### Requirement
Every record below needs to be printed again exactly.

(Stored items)
Lemma hoare_run {A} P (m : M S A) Q s a s' : hoare P m Q -> P s -> m s = (Ok a, s') -> Q a s'.
Proof. intros H Hp E. specialize (H s Hp). by rewrite E in H. Qed.
Lemma hoare_bind {A B} P (m : M S A) R (k : A -> M S B) Q :
  hoare P m R -> (forall a, hoare (R a) (k a) Q) -> hoare P (bind m k) Q.
Proof.
  intros Hm Hk s Hs. unfold bind. specialize (Hm s Hs). destruct (m s) as [[a|e] s']; [by apply Hk | done].
Qed.
Lemma hoare_assoc {A B C} P (m : M S A) (k : M S B) (l : M S C) Q : hoare P ((m ;;; k) ;;; l) Q -> hoare P (m ;;; (k ;;; l)) Q.
Proof. intros H s Hs. specialize (H s Hs). unfold bind in *. by destruct (m s) as [[a|e] s']. Qed.
Lemma hoare_assoc_bind {A B C} P (m : M S A) (k : A -> M S B) (l : B -> M S C) Q :
  hoare P (let* b := (let* a := m in k a) in l b) Q -> hoare P (let* a := m in let* b := k a in l b) Q.
Proof. intros H s Hs. specialize (H s Hs). unfold bind in *. by destruct (m s) as [[a|e] s']. Qed.
Lemma hoare_ret {A} P (a : A) (Q : A -> S -> Prop) : (forall s, P s -> Q a s) -> hoare P (ret a) Q.
Proof. intros H s Hs. by apply H. Qed.
Lemma hoare_raise {A} P e (Q : A -> S -> Prop) : hoare P (raise e) Q.
Proof. by intros s Hs. Qed.
Lemma hoare_get P (Q : S -> S -> Prop) : (forall s, P s -> Q s s) -> hoare P get Q.
Proof. intros H s Hs. by apply H. Qed.
Lemma hoare_modify P f (Q : unit -> S -> Prop) : (forall s, P s -> Q tt (f s)) -> hoare P (modify f) Q.
Proof. intros H s Hs. by apply H. Qed.
Lemma hoare_assert P b : hoare P (assert b) (fun _ s => P s /\ b = true).
Proof. intros s Hs. by destruct b. Qed.
Lemma hoare_lift {A} P (r : res A) : hoare P (lift r) (fun a s => P s /\ r = Ok a).
Proof. intros s Hs. by destruct r. Qed.
Lemma hoare_weaken {A} P P' (m : M S A) Q Q' :
  hoare P m Q -> (forall s, P' s -> P s) -> (forall a s, Q a s -> Q' a s) -> hoare P' m Q'.
Proof. intros H HP HQ s Hs. specialize (H s (HP s Hs)). destruct (m s) as [[a|e] s']; [by apply HQ | done]. Qed.
Lemma hoare_pre {A} P P' (m : M S A) Q : hoare P m Q -> (forall s, P' s -> P s) -> hoare P' m Q.
Proof. intros H HP. by eapply hoare_weaken. Qed.
Lemma hoare_if {A} P (b : bool) (m k : M S A) Q : (b = true -> hoare P m Q) -> (b = false -> hoare P k Q) -> hoare P (if b then m else k) Q.
Proof. destruct b; auto. Qed.
Lemma hoare_pull {A} (X : Prop) P (m : M S A) Q : (X -> hoare P m Q) -> hoare (fun s => X /\ P s) m Q.
Proof. intros H s [Hx Hs]. by apply H. Qed.
Lemma hoare_foreach {A} (I : S -> Prop) (l : list A) f : (forall x, x ∈ l -> hoare I (f x) (fun _ => I)) -> hoare I (foreach l f) (fun _ => I).
Proof.
  induction l as [|x l IH]; intros H; [by apply hoare_ret |].
  eapply hoare_bind; [apply H; left | intros []; apply IH; intros y Hy; apply H; by right].
Qed.
End hoare.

### Output for this exercise
Lemma hoare_run {A} P (m : M S A) Q s a s' : hoare P m Q -> P s -> m s = (Ok a, s') -> Q a s'.
Proof. intros H Hp E. specialize (H s Hp). by rewrite E in H. Qed.
Lemma hoare_bind {A B} P (m : M S A) R (k : A -> M S B) Q :
  hoare P m R -> (forall a, hoare (R a) (k a) Q) -> hoare P (bind m k) Q.
Proof.
  intros Hm Hk s Hs. unfold bind. specialize (Hm s Hs). destruct (m s) as [[a|e] s']; [by apply Hk | done].
Qed.
Lemma hoare_assoc {A B C} P (m : M S A) (k : M S B) (l : M S C) Q : hoare P ((m ;;; k) ;;; l) Q -> hoare P (m ;;; (k ;;; l)) Q.
Proof. intros H s Hs. specialize (H s Hs). unfold bind in *. by destruct (m s) as [[a|e] s']. Qed.
Lemma hoare_assoc_bind {A B C} P (m : M S A) (k : A -> M S B) (l : B -> M S C) Q :
  hoare P (let* b := (let* a := m in k a) in l b) Q -> hoare P (let* a := m in let* b := k a in l b) Q.
Proof. intros H s Hs. specialize (H s Hs). unfold bind in *. by destruct (m s) as [[a|e] s']. Qed.
Lemma hoare_ret {A} P (a : A) (Q : A -> S -> Prop) : (forall s, P s -> Q a s) -> hoare P (ret a) Q.
Proof. intros H s Hs. by apply H. Qed.
Lemma hoare_raise {A} P e (Q : A -> S -> Prop) : hoare P (raise e) Q.
Proof. by intros s Hs. Qed.
Lemma hoare_get P (Q : S -> S -> Prop) : (forall s, P s -> Q s s) -> hoare P get Q.
Proof. intros H s Hs. by apply H. Qed.
Lemma hoare_modify P f (Q : unit -> S -> Prop) : (forall s, P s -> Q tt (f s)) -> hoare P (modify f) Q.
Proof. intros H s Hs. by apply H. Qed.
Lemma hoare_assert P b : hoare P (assert b) (fun _ s => P s /\ b = true).
Proof. intros s Hs. by destruct b. Qed.
Lemma hoare_lift {A} P (r : res A) : hoare P (lift r) (fun a s => P s /\ r = Ok a).
Proof. intros s Hs. by destruct r. Qed.
Lemma hoare_weaken {A} P P' (m : M S A) Q Q' :
  hoare P m Q -> (forall s, P' s -> P s) -> (forall a s, Q a s -> Q' a s) -> hoare P' m Q'.
Proof. intros H HP HQ s Hs. specialize (H s (HP s Hs)). destruct (m s) as [[a|e] s']; [by apply HQ | done]. Qed.
Lemma hoare_pre {A} P P' (m : M S A) Q : hoare P m Q -> (forall s, P' s -> P s) -> hoare P' m Q.
Proof. intros H HP. by eapply hoare_weaken. Qed.
Lemma hoare_if {A} P (b : bool) (m k : M S A) Q : (b = true -> hoare P m Q) -> (b = false -> hoare P k Q) -> hoare P (if b then m else k) Q.
Proof. destruct b; auto. Qed.
Lemma hoare_pull {A} (X : Prop) P (m : M S A) Q : (X -> hoare P m Q) -> hoare (fun s => X /\ P s) m Q.
Proof. intros H s [Hx Hs]. by apply H. Qed.
Lemma hoare_foreach {A} (I : S -> Prop) (l : list A) f : (forall x, x ∈ l -> hoare I (f x) (fun _ => I)) -> hoare I (foreach l f) (fun _ => I).
Proof.
  induction l as [|x l IH]; intros H; [by apply hoare_ret |].
  eapply hoare_bind; [apply H; left | intros []; apply IH; intros y Hy; apply H; by right].
Qed.
End hoare.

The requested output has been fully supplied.